Plus de vingt années de litige, et ce n'est pas fini: la justice française a validé jeudi la saisie d'avoirs en France du Congo, un rebondissement de plus dans le conflit qui oppose Brazzaville à un homme d'affaires libanais, Mohsen Hojeij.

Pour la Cour d'appel de Paris, qui a suivi une décision rendue il y a un peu plus d'un an par la plus haute juridiction française, la Cour de Cassation, les saisies en 2011 d'avoirs du Congo placés à la Société Générale, sont "valables et régulières".

Ces saisies ont été pratiquées à la demande de la société de BTP Commisimpex, pilotée par M. Hojeij, pour recouvrer dans un premier temps près de 168 millions d'euros. La justice s'appuie sur une "renonciation" à son "immunité d'exécution" consentie en 1993 par le Congo, dont les avoirs en France auraient sans cela été protégés.

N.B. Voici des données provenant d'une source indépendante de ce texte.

Definition compute_gae (junk : nat -> R) state_value reward terminated
    gamma lam : option (tensor R) :=
  let n_step := size reward in
  let gae := empty_like junk reward in
  let discounted_gae := 0 in
  let not_terminated := rsub_scalar 1 terminated in
  delta <- compute_delta state_value reward not_terminated gamma ;;
  let discount_factor := gamma * lam in
  st <- gae_loop delta not_terminated discount_factor
          (discounted_gae, gae) n_step ;;
  Some st.2.

(** The one-step TD error of the docstring, entry [t]. *)
Definition delta_at state_value reward terminated gamma (t : nat) : R :=
  nth 0 reward t + (1 - nth 0 terminated t) * gamma * nth 0 state_value t.+1
  - nth 0 state_value t.

(** *** The TD errors *)

Lemma compute_deltaP state_value reward (not_terminated : tensor R) gamma :
  size state_value = (size reward).+1 ->
  size not_terminated = size reward ->
  exists2 delta,
    compute_delta state_value reward not_terminated gamma = Some delta
    & size delta = size reward /\
      forall t, (t < size reward)%N ->
        nth 0 delta t =
        nth 0 reward t + nth 0 not_terminated t * gamma * nth 0 state_value t.+1
        - nth 0 state_value t.
Proof.
move=> esv ent; rewrite /compute_delta /mul /add /sub.
have es1 : size (slice_from1 state_value) = size reward.
  by rewrite /slice_from1 size_behead esv.
have es2 : size (slice_to_last state_value) = size reward.
  by rewrite /slice_to_last size_take esv /= ltnSn.
have esm : size (mul_scalar not_terminated gamma) = size reward.
  by rewrite size_map.
rewrite broadcast_eq ?esm ?es1 //=.
set t1 := [seq _ | p <- zip (mul_scalar _ _) _].
have et1 : size t1 = size reward by rewrite size_map size_zip esm es1 minnn.
rewrite broadcast_eq ?et1 //=.
set t2 := [seq _ | p <- zip reward _].
have et2 : size t2 = size reward by rewrite size_map size_zip et1 minnn.
rewrite broadcast_eq ?et2 ?es2 //.
eexists; first by [].
split=> [|t lt]; first by rewrite size_map size_zip et2 es2 minnn.
rewrite (nth_zipwith (fun a b => a - b)) ?et2 ?es2 //.
rewrite (nth_zipwith +%R) ?et1 // (nth_zipwith *%R) ?esm ?es1 //.
rewrite (nth_map 0) ?ent //.
by rewrite /slice_from1 nth_behead /slice_to_last nth_take // esv.
Qed.

(** *** The backward loop *)

Lemma gae_loopP delta (not_terminated : tensor R) df n g (arr : tensor R) :
  (n <= size arr)%N -> size delta = size arr ->
  size not_terminated = size arr ->
  exists arr',
    [/\ gae_loop delta not_terminated df (g, arr) n
          = Some (if n is 0%N then g else nth 0 arr' 0, arr'),
        size arr' = size arr,
        forall t, (n <= t)%N -> nth 0 arr' t = nth 0 arr t
      & forall t, (t < n)%N ->
          nth 0 arr' t =
          nth 0 delta t + nth 0 not_terminated t * df *
            (if (t.+1 < n)%N then nth 0 arr' t.+1 else g)].
Proof.
move=> ltn ed ent; apply: (@backward_loopP _ _
  (fun t g => nth 0 delta t + nth 0 not_terminated t * df * g)
  (size arr)) => // t g0 arr0 lt sz.
rewrite /gae_body (@getitem_some _ delta t) ?ed //=.
by rewrite (@getitem_some _ not_terminated t) ?ent //= setitem_some ?sz.
Qed.

(** [compute_gae] on well-shaped inputs: it returns, and the result obeys
    the recurrence in the form the loop computes it. *)
Lemma compute_gae_rec junk state_value reward terminated gamma lam :
  size state_value = (size reward).+1 ->
  size terminated = size reward ->
  exists2 gae,
    compute_gae junk state_value reward terminated gamma lam = Some gae
    & size gae = size reward /\
      forall t, (t < size reward)%N ->
        nth 0 gae t =
        delta_at state_value reward terminated gamma t
        + (1 - nth 0 terminated t) * (gamma * lam) *
          (if (t.+1 < size reward)%N then nth 0 gae t.+1 else 0).
Proof.
move=> esv et; rewrite /compute_gae.
have ent : size (rsub_scalar 1 terminated) = size reward by rewrite size_map.
have [delta -> [ed dP]] /= := compute_deltaP gamma esv ent.
have se : size (empty_like junk reward) = size reward by rewrite size_mkseq.
have [|||gae [run sz _ lo]] :=
  @gae_loopP delta (rsub_scalar 1 terminated) (gamma * lam) (size reward) 0
    (empty_like junk reward); rewrite ?se ?ed ?ent //.
rewrite run /=; exists gae => //; split=> [|t lt]; first by rewrite sz.
by rewrite lo // dP // /delta_at (nth_map 0) ?et.
Qed.







End ComputeGae.

End GAE.

(** ** REINFORCE ([reinforce.ipynb]) *)

Module Reinforce.

Import Torch.

Section ComputeReturn.

Variable R : nzRingType.
Implicit Types (reward returns : tensor R) (gamma : R).

(** The body of [for t in reversed(range(T))] in [compute_return], on the
    state [(G, returns)]; [gamma] is [self.gamma]. *)
Definition return_body gamma reward (st : R * tensor R) (t : nat)
    : option (R * tensor R) :=
  let: (G, returns) := st in
  r <- getitem reward t ;;
  let G := r + gamma * G in
  returns <- setitem returns t G ;;
  Some (G, returns).
(** Without the column 주문자연락처 the customer features are not computed. *)
Definition enrich_plain (x : Row * pystr) : EnrichedRow :=
  let r := fst x in
  mkEnriched r (GP_of r) (마진율_of r) (snd x) 분석불가 None None None None.

(** [load_data], for the columns above. The remaining derived columns
    (weight and grade tags, weekday, discounts, cohort, lifetime value,
    anchor product, turnover, price band) are not represented. *)
Definition load_data (csv_files : list CsvFile) : result (list EnrichedRow) :=
  match csv_files with
  | [] => Ok []                                  (* return pd.DataFrame() *)
  | _ =>
      raw <- ingest csv_files ;;
      let df := map fill_amounts (rows raw) in
      regions <- Series_apply extract_region (map 주소 df) ;;
      if has_주문자연락처 raw then
        rfm <- rfm_table df ;;
        Ok (map (enrich_customer df rfm (last_purchase df))
                (combine df (combine regions (구매간격_column df))))
      else
        Ok (map enrich_plain (combine df regions))
  end.

(** ** Sample inputs *)

Definition day (n : Z) : Timestamp := n * NS_PER_DAY.

(** "서울특별시 강남구" and "제주특별자치도 제주시". *)
Definition 서울_강남 : pystr :=
  [49436; 50872; 53945; 48324; 49884; 32; 44053; 45224; 44396]%N.
Definition 제주_제주 : pystr :=
  [51228; 51452; 53945; 48324; 51088; 52824; 46020; 32; 51228; 51452; 49884]%N.
(** * Antora support of the AsciiDoc extension: a shallow embedding

    The development follows the Antora support module of the extension:
    the configuration locator ([getAntoraConfig]), the configuration
    parser ([parseAntoraConfig], [getAttributes]), the catalog builder
    ([getActiveAntoraConfig], [createPlaybook], [getContentCatalog]), the
    resolvers ([getSrc], [resolveAntoraResourceIds]) and the opt-in gate
    of [AntoraSupportManager].

    JavaScript strings are modelled by [string] (one [ascii] per code
    unit), dynamically typed values by [value], functions that log,
    allocate or throw by the monad [M], whose state holds the console and
    the stamp of the next object literal.  Inside the functions of the
    module an [await] is sequenced in program order.  The listener of the
    opt-in gate is given twice: await by await ([Live], [live_step]),
    where documents opened while a run is suspended start runs of their
    own, and by sessions ([Session], [step]), the runs of [Live] in which
    no document is opened while a run searches or writes.  Paths are POSIX
    paths. *)

From Stdlib Require Import String Ascii List Bool Arith Lia ZArith DecimalString
  Permutation.
Import ListNotations.

Local Open Scope list_scope.
Local Open Scope string_scope.

Set Warnings "-register-all".

(* ================================================================== *)
(** * Part I: the embedding *)

(** ** Strings *)

Module Str.

(** [s.startsWith(p)] *)
Definition startsWith (s p : string) : bool := String.prefix p s.

(** [s.slice(n)] for [0 <= n]: the suffix from index [n], empty past the
    end. *)
Fixpoint slice (s : string) (n : nat) : string :=
  match n, s with
  | 0, _ => s
  | S _, EmptyString => EmptyString
  | S m, String _ s' => slice s' m
  end.

(** [s.slice(0, n)] *)
Definition take (s : string) (n : nat) : string := String.substring 0 n s.

(** The first code unit of [s] is [c]. *)
Definition first_is (c : ascii) (s : string) : bool :=
  match s with
  | EmptyString => false
  | String d _ => Ascii.eqb d c
  end.

(** The last code unit of [s] is [c]. *)
Fixpoint last_is (c : ascii) (s : string) : bool :=
  match s with
  | EmptyString => false
  | String d EmptyString => Ascii.eqb d c
  | String _ s' => last_is c s'
  end.

(** No occurrence of the code unit [c] in [s]. *)
Fixpoint lacks (c : ascii) (s : string) : bool :=
  match s with
  | EmptyString => true
  | String d s' => negb (Ascii.eqb d c) && lacks c s'
  end.

(** The code units of [s] in reverse order. *)
Fixpoint rev_units (s : string) (acc : list ascii) : list ascii :=
  match s with
  | EmptyString => acc
  | String c s' => rev_units s' (c :: acc)
  end.

End Str.

(** ** Regular expressions

    The fragment of JavaScript [RegExp] used by the locator: literals,
    the negated class [[^c]], [.], concatenation, alternation, [*] and
    [+].  A pattern anchored by [^] and tested with
    [String.prototype.match] succeeds iff some prefix of the subject
    belongs to the language of the pattern. *)

Module Regex.

Inductive regex : Type :=
| Nothing                      (* no string at all *)
| Empty                        (* the empty string *)
| Char (c : ascii)             (* a literal code unit *)
| NotChar (c : ascii)          (* [^c] *)
| Dot                          (* . : any unit but a line terminator *)
| Seq (r1 r2 : regex)
| Alt (r1 r2 : regex)          (* r1|r2 *)
| Star (r : regex).

Definition Plus (r : regex) : regex := Seq r (Star r).
(** * Detective-Conan Graph RAG: the ingestion and retrieval core

    A shallow embedding of [graph_rag_vertex_neo4j.py]: the extractor
    ([extract_graph_schema]), the ingestion pipeline ([ingest_evidence]),
    the retrieval step ([investigate_case]), the prompt built by the
    synthesizer ([solve_crime]) and the session handling of the page
    ([main]).

    The program talks to outside services.  They appear here as
    follows.
    - The generation backend: for extraction its answer enters as the
      outcome of [json.loads(response.text)], a value of [loads_result];
      for the verdict it is the section variable [generate_content].
    - The property graph (Neo4j): a [Store] of Entity nodes, typed edges,
      EvidenceChunk nodes and MENTIONS links.  A [session.run] of the
      source is a store transformer that does what the Cypher text says,
      as long as the statement is the one the code means: parameters that
      are text, and a relationship type that is a Cypher name.  What the
      backend makes of any other statement is left to it: the fields of
      [Outside].
    - The regular-expression engine and the embedding similarity of the
      graph backend, and the iteration order of a Python [set]: section
      variables [regex_match], [score] and [set_order].
    - The file system, the embedding service and the vector store: each
      ingestion is given whether the file could be read and whether the
      chunk was accepted.  It is also given whether the generation
      backend answered the extraction request.
    Strings are byte strings.  The case mapping of the model is that of
    the ASCII letters; the upper case of a text with other characters is
    left to [Outside].  JSON numbers are integers. *)

From Stdlib Require Import String Ascii List ZArith Lia Bool Arith.
Import ListNotations.
Local Open Scope string_scope.
Local Open Scope list_scope.
Set Warnings "-register-all".

(** ** Python values produced by [json.loads] *)

Inductive json : Type :=
| JNull
| JBool (b : bool)
| JNum (n : Z)
| JStr (s : string)
| JArr (items : list json)
| JObj (fields : list (string * json)).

La décision de jeudi est un écueil de plus pour l'Etat congolais dans le litige qui l'oppose à Commisimpex, et que certains observateurs qualifient de "Ioukos à l'africaine", tant sa complexité rappelle le contentieux interminable autour de l'ancien numéro un du pétrole russe.

L'affaire remonte au début des années 80.

Mohsen Hojeij, issu d'une grande famille libanaise très présente en Afrique, dirige alors au Congo la société Commissions Import Export (Commisimpex). Proche du président Denis Sassou Nguesso, il obtient plusieurs contrats entre 1983 et 1986 : construction d'un pont, d'un village, plantation d'une palmeraie...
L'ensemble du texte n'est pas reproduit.